Collected data
——————————
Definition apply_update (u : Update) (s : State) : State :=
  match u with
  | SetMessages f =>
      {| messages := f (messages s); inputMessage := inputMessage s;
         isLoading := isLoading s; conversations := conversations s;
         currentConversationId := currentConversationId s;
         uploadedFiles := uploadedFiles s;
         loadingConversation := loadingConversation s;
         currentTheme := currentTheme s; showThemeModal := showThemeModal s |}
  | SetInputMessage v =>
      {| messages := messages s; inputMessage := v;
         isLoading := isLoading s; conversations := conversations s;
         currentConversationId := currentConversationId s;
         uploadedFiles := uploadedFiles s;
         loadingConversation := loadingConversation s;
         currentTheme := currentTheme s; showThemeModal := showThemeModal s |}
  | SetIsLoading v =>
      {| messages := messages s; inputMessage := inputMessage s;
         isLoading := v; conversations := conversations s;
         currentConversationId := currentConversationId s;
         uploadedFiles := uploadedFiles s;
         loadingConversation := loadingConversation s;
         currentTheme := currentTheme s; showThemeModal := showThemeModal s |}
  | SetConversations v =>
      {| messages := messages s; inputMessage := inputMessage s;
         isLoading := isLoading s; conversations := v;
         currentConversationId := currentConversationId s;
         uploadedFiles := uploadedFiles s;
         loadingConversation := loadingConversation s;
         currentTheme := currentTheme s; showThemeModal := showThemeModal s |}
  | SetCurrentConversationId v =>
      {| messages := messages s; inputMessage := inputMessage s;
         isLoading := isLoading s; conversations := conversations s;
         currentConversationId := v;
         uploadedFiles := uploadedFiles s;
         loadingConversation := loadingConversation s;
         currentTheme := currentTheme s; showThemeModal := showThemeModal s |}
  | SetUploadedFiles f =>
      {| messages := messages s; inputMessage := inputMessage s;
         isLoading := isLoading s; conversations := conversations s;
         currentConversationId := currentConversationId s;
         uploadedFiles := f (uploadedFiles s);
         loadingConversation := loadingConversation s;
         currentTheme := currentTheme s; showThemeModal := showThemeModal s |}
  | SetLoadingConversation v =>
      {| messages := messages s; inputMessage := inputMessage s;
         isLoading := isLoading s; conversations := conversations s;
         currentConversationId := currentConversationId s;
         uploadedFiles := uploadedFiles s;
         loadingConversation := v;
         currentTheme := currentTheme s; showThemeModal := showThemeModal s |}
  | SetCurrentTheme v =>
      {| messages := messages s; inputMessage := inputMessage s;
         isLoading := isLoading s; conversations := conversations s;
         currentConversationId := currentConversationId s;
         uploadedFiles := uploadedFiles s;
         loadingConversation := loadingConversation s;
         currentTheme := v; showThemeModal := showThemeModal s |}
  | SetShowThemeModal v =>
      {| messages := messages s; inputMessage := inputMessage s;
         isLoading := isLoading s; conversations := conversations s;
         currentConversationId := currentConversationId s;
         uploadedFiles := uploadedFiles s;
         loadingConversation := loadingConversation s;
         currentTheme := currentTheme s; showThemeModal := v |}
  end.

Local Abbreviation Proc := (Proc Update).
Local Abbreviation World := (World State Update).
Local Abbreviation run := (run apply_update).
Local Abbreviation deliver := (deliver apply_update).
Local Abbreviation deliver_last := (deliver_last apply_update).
——————————
Exercise requirements: If a line in the data contains the string "State", count it, then give the total and nothing else.

Exercise solution: 2